The Council has two options for financing facility repairs and purchases: write the costs into the city budget and raise the money through property tax; or borrow it. The Council last year cut a number of capital lines out of the 2012 budget, to hold down the tax levy and rate, and with the intention of borrowing this year on White’s recommendation.
Thanks to the city’s bond rating, and the lingering economic downturn, now is an optimal time for the city to borrow money, White has said repeatedly. One-year loans, called Bond Anticipation Notices, can be taken at interest rates in the 1.3 percent to 1.5 percent range; the interest rate on long-term borrowing, by issue of tax-exempt bonds, currently is in the 2.15 percent to 2.35 percent range.
The city presently has less than $7 million in outstanding debt while its legal limit is $48 million.
Tucker urged the aldermen to vote for bond authorization.

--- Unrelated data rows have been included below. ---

Lemma tmStep_retained tm tm' : tmStep tm tm' -> tmOk tm -> retained tm tm'.
Proof.
  intros Hstep Hok. destruct Hstep as [id now name display q Hnew|now t q|now id reason|now id|now id|now id q|o].
  - unfold Create. case_match; [done|]. cbv zeta. destruct (tenant_Validate _); [done|]. destruct (tm_byName tm !! name); [done|].
    destruct (SetQuota _ _ _ _) as [qm' [e|]]; [done|]. apply retained_insert. intros old Ho. congruence.
  - destruct (restore_cases tm now t q Hok) as [->|(_ & Ht & _ & qm' & q' & _ & _ & _ & ->)]; [done|]. apply retained_insert. intros old Ho. congruence.
  - unfold Suspend. destruct (tm_tenants tm !! id) as [t|] eqn:Ht; [|done]. destruct (tn_Status t) eqn:Hs; [| |done].
    + apply retained_insert. intros old Ho. simplify_eq. split; [done|]. unfold live. congruence.
    + case_match; [done|]. apply retained_insert. intros old Ho. simplify_eq. split; [done|]. unfold live. congruence.
  - unfold Resume. destruct (tm_tenants tm !! id) as [t|] eqn:Ht; [|done]. destruct (tn_Status t) eqn:Hs; [done| |done].
    apply retained_insert. intros old Ho. simplify_eq. split; [done|]. unfold live. congruence.
  - unfold Delete. destruct (tm_tenants tm !! id) as [t|] eqn:Ht; [|done]. case_bool_decide; [done|]. apply retained_insert.
    intros old Ho. by simplify_eq.
  - unfold UpdateQuota. repeat case_match; try done; intros id1 u Hu; by exists u.
  - intros id u Hu; by exists u.
Qed.

Lemma tmSteps_ok tm tm' : rtc tmStep tm tm' -> tmOk tm -> tmOk tm' /\ retained tm tm'.
Proof.
  induction 1 as [|tm1 tm2 tm3 H _ IH]; intros Hok; [done|]. destruct (IH (tmStep_ok _ _ H Hok)) as [? ?]. split; [done|].
  etrans; [by eapply tmStep_retained|done].
Qed.
Lemma newManager_ok : tmOk NewTenantManager.
Proof. split; cbn; try done. intros n id. split; [done|]. intros (t & Ht & _). done. Qed.

(** The registry of tenants stays consistent under every sequence of creations
    (with minted identifiers), restores, suspensions, resumptions, deletions,
    quota changes and reservations: a name resolves exactly to the live tenant
    that bears it, so no two live tenants share a name; every live tenant has a
    valid quota; and no later operation removes or renames a tenant's record,
    nor changes the record of a deleted tenant at all - a deletion is final,
    while its name becomes free for a new identity. *)
Theorem registry_lifecycle tm tm' :
  rtc tmStep NewTenantManager tm -> rtc tmStep tm tm' ->
  (forall n id, tm_byName tm !! n = Some id <-> exists t, tm_tenants tm !! id = Some t /\ tn_Name t = n /\ live t) /\
  (forall id id' t t', tm_tenants tm !! id = Some t -> tm_tenants tm !! id' = Some t' -> live t -> live t' -> tn_Name t = tn_Name t' -> id = id') /\
  (forall id t, tm_tenants tm !! id = Some t -> live t -> exists q, GetQuota (tm_quotaMgr tm) id = inr q /\ quota_Validate q = None) /\
  (forall id t, tm_tenants tm !! id = Some t -> exists t', tm_tenants tm' !! id = Some t' /\ tn_Name t' = tn_Name t /\ (tn_Status t = TenantDeleted -> t' = t)).
Proof.
  intros H1 H2. destruct (tmSteps_ok _ _ H1 newManager_ok) as [Hok _]. destruct (tmSteps_ok _ _ H2 Hok) as [_ Hr]. split_and!.
  - apply Hok.
  - intros id id' t t' Ht Ht' Hl Hl' Hn. assert (E : tm_byName tm !! tn_Name t = Some id) by (apply (tm_names tm Hok); eauto).
    assert (E' : tm_byName tm !! tn_Name t = Some id') by (apply (tm_names tm Hok); eauto). congruence.
  - intros id t Ht Hl. destruct (tm_limited tm Hok id t Ht Hl) as [q Hq]. exists q. unfold GetQuota. rewrite Hq. split; [done|]. by eapply Hok.
  - done.
Qed.

Definition sampleLimits : Limits := MkQuota "" 5 1 0 0 0 0.
Definition sampleTM : TenantManager := (Delete (Create NewTenantManager "tenant-1" 1 "acme" "Acme" sampleLimits).1 2 "tenant-1").1.
Definition sampleTM2 : TenantManager := (Create sampleTM "tenant-2" 3 "acme" "Acme again" sampleLimits).1.
Lemma registry_lifecycle_witness :
  (exists t', tm_tenants sampleTM2 !! "tenant-1" = Some t' /\ tn_Status t' = TenantDeleted) /\ tm_byName sampleTM2 !! "acme" = Some "tenant-2" /\
  forall id t, tm_tenants sampleTM !! id = Some t -> exists t', tm_tenants sampleTM2 !! id = Some t' /\ tn_Name t' = tn_Name t /\ (tn_Status t = TenantDeleted -> t' = t).
Proof.
  split; [eexists; split; vm_compute; reflexivity|]. split; [vm_compute; reflexivity|].
  apply (registry_lifecycle sampleTM sampleTM2).
  - eapply rtc_l; [apply (StepCreate _ "tenant-1" 1 "acme" "Acme" sampleLimits); reflexivity|]. apply rtc_once. apply (StepDelete _ 2 "tenant-1").
  - apply rtc_once. apply (StepCreate _ "tenant-2" 3 "acme" "Acme again" sampleLimits). vm_compute. reflexivity.
Defined.

(** *** The registry file *)

Lemma parse_status s : ParseTenantStatus (status_String s) = inr s.
Proof. by destruct s. Qed.
Lemma limits_valid q id t0 t1 : quota_Validate q = None -> id <> "" ->
  quota_Validate (MkQuota id (q_MaxTargets q) (q_MaxConcurrentChanges q) (q_MaxStorageMB q) (q_MaxAPIRatePerMin q) t0 t1) = None.
Proof. intros Hv Hid. revert Hv. unfold quota_Validate. cbn. rewrite (proj2 (String.eqb_neq id "")) by done. by destruct (String.eqb _ _). Qed.

(** The quota a record carries: the installed one, or no limits. *)
Definition fileQuota (tm : TenantManager) (id : string) : Limits :=
  match GetQuota (tm_quotaMgr tm) id with inr q => q | inl _ => MkQuota "" 0 0 0 0 0 0 end.

Definition asRead (q : Limits) : Limits := MkQuota "" (q_MaxTargets q) (q_MaxConcurrentChanges q) (q_MaxStorageMB q) (q_MaxAPIRatePerMin q) 0 0.

Lemma restore_ok tm0 tm now t : tmOk tm -> tm_tenants tm !! tn_ID t = Some t -> tmOk tm0 -> tm_tenants tm0 !! tn_ID t = None -> tm_byName tm0 !! tn_Name t = None ->
  let q := fileQuota tm (tn_ID t) in
  exists qm' q', qm_quotas qm' = <[tn_ID t := q']> (qm_quotas (tm_quotaMgr tm0)) /\ (forall r, LimitFor q' r = LimitFor q r) /\
  (Restore tm0 now t (asRead q)).1 =
  MkTM (<[tn_ID t := t]> (tm_tenants tm0)) (if bool_decide (tn_Status t = TenantDeleted) then tm_byName tm0 else <[tn_Name t := tn_ID t]> (tm_byName tm0)) qm'.
Proof.
  intros Hok Ht Hok0 Hnew Hname q. destruct (tm_ids tm Hok _ _ Ht) as [_ Hv]. unfold Restore. rewrite Hv, Hnew, Hname. cbv zeta.
  assert (Hid : tn_ID t <> "") by (revert Hv; unfold tenant_Validate; by destruct (String.eqb_spec (tn_ID t) "")).
  assert (Hq : forall id, id <> "" -> quota_Validate (MkQuota id (q_MaxTargets q) (q_MaxConcurrentChanges q) (q_MaxStorageMB q) (q_MaxAPIRatePerMin q) 0 0) = None).
  { intros id Hi. subst q. unfold fileQuota, GetQuota. destruct (qm_quotas (tm_quotaMgr tm) !! tn_ID t) as [q|] eqn:E.
    - apply limits_valid; [by eapply Hok|done].
    - unfold quota_Validate. cbn. by rewrite (proj2 (String.eqb_neq id "")). }
  destruct (SetQuota _ _ _ _) as [qm' [e|]] eqn:Hs.
  - unfold SetQuota in Hs. rewrite (proj2 (String.eqb_neq _ _) Hid) in Hs. cbn in Hs. by rewrite Hq in Hs.
  - apply setQuota_spec in Hs as (q' & ? & _ & Hl). exists qm', q'. split_and!; [done| |done]. intros r. rewrite Hl. done.
Qed.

“We haven’t spent a lot of money, and as (White) said, we’re starting to see the results of that,” he said.
Even after the treasurer has the OK to start the borrowing process, the Council would have to approve specific projects and purchases before bonds and BANs are issued. Proposals on the table include:
• A $2.67 million bond issue to cover the purchase of miscellaneous heavy equipment and vehicles, mostly for the water, sewer and highway departments; system repairs and new equipment for the sewer department; repair of an elevator and replacement of the telephone system at City Hall; replacement of the truck ramp at the fire house; and purchase of five new police vehicles.
Also under this issue, the city could borrow $53,000 to have “islands” constructed on Chestnut Street, between the Lockport Ice Arena & Sports Center and the parking lots behind Lockport Public Library and Lockport Family YMCA; $275,000 to buy and install “wayfinding” signage directing visitors around the city; $150,000 for new phones for the police-fire dispatch center and police-fire radio upgrades to comply with federal narrowbanding requirements; and $250,000 for improvements at Altro Park, Outwater Park and Community Pool.
Of the proposed police-fire communication upgrades, Tucker said, a decision whether to OK the spending will require the Council to decide, “once and for all,” whether public safety dispatching should stay in the city or be turned over to the county.
• A $2.7 million bond issue to cover roof and HVAC replacement at City Hall, roof replacement at the water filtration plant and roof and HVAC replacement at the wastewater treatment plant. These projects are ballparked at $900,000 each.
• A $2.6 million bond issue to cover demolition of the municipal parking garage and replacement with a surface parking lot.
Whether that project gets Council approval down the road is not certain. First Ward Alderman John Lombardi and 4th Ward Alderman Patrick Schrader both said they favor ramp rehabilitation over demolition — although Schrader conceded that likely would cost more than $2.6 million.
• A $600,000 bond to cover purchase of about 4,200 electronic water meters. Presently less than half of all meters in the city can be read by “drive-by scanning,” according to Schrader.